En el presente supuesto el juez a quo, tras analizar la prueba, ha procedido a dar respuesta a la única pretensión contenida en el suplico de la demanda, y sobre la que versa, además, las conclusiones del informe pericial en la que se basa la demanda, y que consiste en el ejercicio de la acción reivindicatoria, y que se deje libre y expedita la porción del terreno que supuestamente había ocupado indebidamente la parte demandada. Siendo ésta la única petición, y no otra, siendo esta petición la que constituye el suplico de la demanda, lo que nos lleva a desestimar la alegación de incongruencia omisiva invocada por la parte actora recurrente, sin perjuicio de las discrepancias que dicha parte pueda tener con las argumentaciones ofrecidas en la sentencia y con la conclusión alcanzada en la misma, que es lo que constituye propiamente el objeto del recurso al plantear la existencia de error en la valoración de la prueba. Y que ya ha sido analizado debidamente en el fundamento anterior.

En conclusión, el segundo y último motivo de recurso ha de ser desestimado. Y, en definitiva, confirmar la más que razonada sentencia dictada por el Juzgador de Instancia.

TERCERO.-En materia de costas, aplicando el contenido del artículo 398 de la LEC, en relación con el artículo 394 del mismo cuerpo legal, las costas habrán de ser impuestas al litigante cuyas pretensiones hayan sido totalmente desestimadas, por tanto, las originadas en esta alzada, como las devengadas en la primera Instancia, han de corresponder, en su imposición a la parte actora, cuyas pretensiones han sido totalmente desestimadas, no apreciándose duda de hecho o de derecho que justifiquen un criterio contrario.

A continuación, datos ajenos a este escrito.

Lemma worker_step_ok s r ls bs n : inv s ls bs n -> worker_step s = Some r -> zlen (concat ls) + 256 * (n + 1) < 2 ^ 63 ->
  exists s', r = Ok s' /\ inv s' ls (bs ++ batch_step s EWorker) (n + 1).
Proof using ok size_range notice_size base_plain names_fresh timeofday_ok.
  intros Hi. pose proof (v_control _ _ _ _ Hi) as Hc. pose proof (v_local _ _ _ _ Hi) as Hl. pose proof (v_notes _ _ _ _ Hi) as [Hn _].
  pose proof (zlen_nonneg bs) as Hbs. pose proof (zlen_nonneg (concat ls)) as Hls. pose proof (log_budget _ _ _ _ Hi) as Hb.
  assert (Hi' : inv s ls bs (n + 1)) by (destruct Hi as [? ? ? [? ?] ? ?]; split; try done; split; [lia | done]).
  unfold AsyncLogging.worker_step, control, local_ok, batch_step in *. destruct (worker s) eqn:Ew; rewrite ?app_nil_r; [done| | | | | | |done]; intros [= <-] Hbud.
  - (* the latch *)
    destruct Hc as (Ho & Hla & ->). cbn [assert_ check mbind res_bind]. eexists. split; [reflexivity|].
    apply (control_inv s); try done; unfold control, local_ok; cbn; rewrite ?Hla, ?Ho. split; [done|]. left. split; [done | by left].
  - (* the log file *)
    destruct Hl as (_ & -> & Htw & Hfiles).
    destruct (LogFile_ctor_inv basename rollSize files0 (world s) false 3 1024 names_fresh Hfiles base_plain ltac:(lia)) as (out & d & -> & Hlog & Hr).
    cbn [mbind res_bind]. eexists. split; [reflexivity|]. apply (control_inv s); try done; unfold control, local_ok; cbn.
    split; [exists out; split; [done|]; by exists (os_time (times (world s)), []), []|]. split; [done|].
    do 2 eexists. split_and!; [done | done | apply new_empty | apply new_empty].
  - (* the test of the loop *)
    destruct Hl as ((out & Eout & Hlog) & Htw & b1 & b2 & E1 & E2 & He1 & He2). destruct (running_ s) eqn:Er.
    + unfold empty_buffer. rewrite E1, E2. rewrite !(buf_length _ size_range) by (apply He1 || apply He2).
      rewrite (proj2 He1), (proj2 He2), bool_decide_eq_true_2 by done. cbn [assert_ check Z.eqb mbind res_bind].
      eexists. split; [reflexivity|]. apply (control_inv s); try done; unfold control, local_ok; cbn; [by rewrite Er|].
      split; [by exists out|]. split; [done|]. by exists b1, b2.
    + rewrite Eout. cbn [deref mbind res_bind]. destruct (durable_flush _ _ _ Hlog) as (d & -> & Hlog' & Hd). cbn [mbind res_bind].
      eexists. split; [reflexivity|]. apply (control_inv s); try done; unfold control, local_ok; cbn; [|split; [|done]].
      * destruct Hc as [-> [[? ?]|[_ ->]]]; [done|]. split_and!; [by left | done | done].
      * by apply dtor_durable.
  - (* the lock *)
    case_bool_decide as Hbuf; [eexists; split; [reflexivity|]; by apply (control_inv s)|].
    destruct (swap_inv s ls bs (n + 1) Hi' (or_introl Ew)) as (s' & -> & Hi2 & _). cbn [mbind res_bind]. by eexists.
  - (* the wait *)
    destruct (swap_inv s ls bs (n + 1) Hi' (or_intror Ew)) as (s' & -> & Hi2 & _). cbn [mbind res_bind]. by eexists.
  - (* the batch *)
    destruct (write_inv s ls bs n Hi Ew Hbud) as (s' & -> & Hi2 & _). cbn [mbind res_bind]. by eexists.
Qed.

(** ** Runs *)
Abbreviation run := (run basename rollSize garbage garbage256).
Definition lines_of (es : list event) : list bytes := concat (line_of_event <$> es).

(** The batches a run writes, in order: read off its steps. *)
Fixpoint batches (es : list event) s : list (bytes * list bytes) :=
  match es with
  | [] => []
  | e :: es =>
      match step basename rollSize garbage garbage256 s e with
      | None => batches es s
      | Some (Ok s') => batch_step s e ++ batches es s'
      | Some (Fail _) => []
      end
  end.

Lemma inv_mono s ls bs m n : m <= n -> inv s ls bs m -> inv s ls bs n.
Proof using. intros Hm [? ? ? [? ?] ? ?]. split; try done. split; [lia | done]. Qed.

Lemma run_ok es s ls bs n : inv s ls bs n -> Forall good_event es ->
  zlen (concat (ls ++ lines_of es)) + 256 * (n + zlen es) < 2 ^ 63 ->
  exists s', run es s = Ok s' /\ inv s' (ls ++ lines_of es) (bs ++ batches es s) (n + zlen es).
Proof using ok size_range notice_size base_plain names_fresh timeofday_ok.
  intros Hi Hg. revert s ls bs n Hi. induction Hg as [|e es He Hg IH]; intros s ls bs n Hi Hbud.
  { exists s. unfold lines_of. cbn. by rewrite !app_nil_r, Z.add_0_r. }
  unfold lines_of in *. rewrite fmap_cons in *. cbn [concat] in *. rewrite zlen_cons, app_assoc in *. cbn [AsyncLogging.run batches].
  replace (n + (1 + zlen es)) with (n + 1 + zlen es) in * by lia. pose proof (zlen_nonneg es).
  assert (Hnone : line_of_event e = [] -> exists s', run es s = Ok s' /\ inv s' ((ls ++ line_of_event e) ++ concat (line_of_event <$> es)) (bs ++ batches es s) (n + 1 + zlen es)).
  { intros E. rewrite E, app_nil_r in *. apply (IH s ls bs (n + 1)); [by apply (inv_mono _ _ _ n); [lia|] | done]. }
  destruct e as [p len| |]; cbn [AsyncLogging.step].
  - destruct (append_step p len s ls bs n Hi He) as (s1 & -> & Hi1). cbn [mbind res_bind]. cbn [batch_step app].
    apply (IH s1 _ bs (n + 1)); [by apply (inv_mono _ _ _ n); [lia|] | done].
  - destruct (worker_step s) as [r|] eqn:Ew; [|by apply Hnone]. cbn [line_of_event] in *. rewrite app_nil_r in *.
    destruct (worker_step_ok s r ls bs n Hi Ew) as (s1 & -> & Hi1).
    { rewrite concat_app, zlen_app in Hbud. pose proof (zlen_nonneg (concat (concat (line_of_event <$> es)))). lia. }
    cbn [mbind res_bind]. rewrite app_assoc. by apply (IH s1 ls _ (n + 1)).
  - destruct (owner_step s) as [s1|] eqn:Eo; [|by apply Hnone]. cbn [fmap option_fmap option_map line_of_event] in *. rewrite app_nil_r in *.
    cbn [mbind res_bind batch_step app]. apply (IH s1 ls bs (n + 1)); [apply (inv_mono _ _ _ n); [lia|]; by apply (owner_step_ok s) | done].
Qed.

Lemma local_disk s bs : local_ok s bs -> exists log, log_lines log = log_of bs /\ on_disk basename files0 (world s) log.
Proof using.
  assert (Hopen : log_open s bs -> exists log, log_lines log = log_of bs /\ on_disk basename files0 (world s) log).
  { intros (out & _ & cur & older & Hi & _ & El). exists (rev (cur :: older)). split; [done|]. by eapply log_inv_disk. }
  assert (Hnew : bs = [] -> files (world s) = files0 -> exists log, log_lines log = log_of bs /\ on_disk basename files0 (world s) log).
  { intros -> Hf. exists []. split; [done|]. split; [constructor|]. cbn. by rewrite (left_id_L ∅ _). }
  unfold local_ok. destruct (worker s); try (intros (_ & E & _ & Hf); by apply Hnew); try (intros (Ho & _); by apply Hopen).
  intros ((log & El & Hd & _) & _). by exists log.
Qed.

(** C23: asynchronous logging, under every interleaving of appends from any
    threads, the steps of the worker and its owner: no assertion fails and no
    call faults; the files of the log hold the batches the worker has written in
    this run, whole and in order (of a batch of more than 25 buffers the notice,
    with its time and number, and the first two); and those batches, the buffers
    being written, the queued buffers and the current one hold together exactly
    the lines appended, in the order of the appends, but for lines that do not
    fit into an empty buffer. On a system without errors of the disk
    ([OsHealthy]), and at a time of a year of four digits. *)
Theorem AsyncLogging_exact d es : files d = files0 -> Forall good_event es ->
  zlen (concat (lines_of es)) + 256 * zlen es < 2 ^ 63 ->
  let bs := batches es (AsyncLogging_ctor garbage d) in
  exists s, run es (AsyncLogging_ctor garbage d) = Ok s /\
    concat (concat bs.*2) ++ concat (text_of <$> buffersToWrite s) ++ pending s = accepted (lines_of es) /\
    exists log, log_lines log = log_of bs /\ on_disk basename files0 (world s) log.
Proof using ok size_range notice_size base_plain names_fresh timeofday_ok.
  intros Hd Hg Hb. destruct (run_ok es _ [] [] 0 (ctor_ok d Hd) Hg) as (s & E & Hi); [done|].
  exists s. split; [done|]. split; [apply Hi|]. by apply local_disk, Hi.
Qed.

(** ** The worker alone brings everything to the disk *)
Definition works (k : nat) : list event := repeat EWorker k.

Lemma run_worker k s s1 : worker_step s = Some (Ok s1) -> run (works (S k)) s = run (works k) s1 /\
  batches (works (S k)) s = batch_step s EWorker ++ batches (works k) s1.
Proof using. intros E. unfold works. cbn [repeat AsyncLogging.run batches AsyncLogging.step]. by rewrite E. Qed.

(** Everything appended is in files, and flushed; [bs] are the batches written. *)
Definition drained s ls bs : Prop := pending s = [] /\ buffersToWrite s = [] /\
  concat (concat bs.*2) = accepted ls /\ durable (world s) (log_of bs).

(** From [s], with [bs] written, the worker drains in at most [m] steps. *)
Definition drains m s ls bs : Prop :=
  exists k s', (k <= m)%nat /\ run (works k) s = Ok s' /\ drained s' ls (bs ++ batches (works k) s).

Lemma drains_step m s s1 ls bs : worker_step s = Some (Ok s1) -> drains m s1 ls (bs ++ batch_step s EWorker) -> drains (S m) s ls bs.
Proof using.
  intros E (k & s' & Hk & Er & Hd). destruct (run_worker k s s1 E) as [E1 E2]. exists (S k), s'.
  split_and!; [lia | by rewrite E1 | by rewrite E2, app_assoc].
Qed.

Lemma drains_weaken m m' s ls bs : (m <= m')%nat -> drains m s ls bs -> drains m' s ls bs.
Proof using. intros Hm (k & s' & Hk & H). exists k, s'. split; [lia | done]. Qed.

Lemma drain_write s ls bs n : inv s ls bs n -> worker s = WWrite -> pending s = [] -> zlen (concat ls) + 256 * (n + 1) < 2 ^ 63 ->
  drains 1 s ls bs.
Proof using ok size_range notice_size names_fresh timeofday_ok.
  intros Hi Ew Hp Hb. destruct (write_inv s ls bs n Hi Ew Hb) as (s1 & E & Hi1 & Hd & Hp1 & Htw & _).
  eapply (drains_step 0 s (at_worker s1 WLoop)); [unfold AsyncLogging.worker_step; by rewrite Ew, E|].
  exists 0%nat, (at_worker s1 WLoop). split_and!; [lia | done|]. cbn [works repeat batches]. rewrite app_nil_r. unfold batch_step. rewrite Ew.
  pose proof (v_account _ _ _ _ Hi1) as Ha. unfold drained. change (pending (at_worker s1 WLoop)) with (pending s1) in *.
  cbn [at_worker buffersToWrite world] in *. rewrite Htw, Hp1, Hp in *. cbn in Ha. rewrite app_nil_r in Ha. done.
Qed.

En materia de la cantidad ingresada como depósito para recurrir, conforme los números 9 y 10 de la disposición adicional decimoquinta de la LO 1/09 de 3 de noviembre, desestimado el recurso, la cantidad ingresada en concepto de depósito por la parte actora, ha de ser destinada en la forma legal prevista, decretándose su pérdida.

Siguiendo la línea doctrinal del TS, en la medida que la sentencia dictada por esta Sala ha sido efectuada por un Magistrado Unipersonal, no cabe recurso de casación contra la misma, ni cualquier otro recurso ordinario, cuanto que el recurso de casación cabe contra las sentencias dictadas por las Salas, constituidas como órganos colegiados, no cuando funcionan compuesta por un Magistrado Unipersonal, como es el caso.

Vistos los artículos citados y los demás de general aplicación.

Fallo

Que debo desestimar y desestimo el recurso de Apelación interpuesto por el Procurador Sr. Ismael Pérez Marco, en nombre y representación de D. Belarmino, frente a la Sentencia dictada por el Juzgado de Primera Instancia de Almazán, de 22 de enero de 2020, en autos de juicio verbal 105/2019, seguidos en dicho órgano judicial, y, en su consecuencia, debo de confirmar, y confirmo, en su integridad, la sentencia recurrida.

Imponiendo expresamente las COSTAS de esta alzada a la parte apelante.

Firme que sea esta resolución, habrá de darse a la cantidad ingresada como depósito para recurrir, cuya pérdida se decreta el destino legal que corresponda.

Contra esta resolución no cabe recurso ordinario alguno, ni de casación.

Así por esta mi sentencia, la pronuncio, mando y firmo.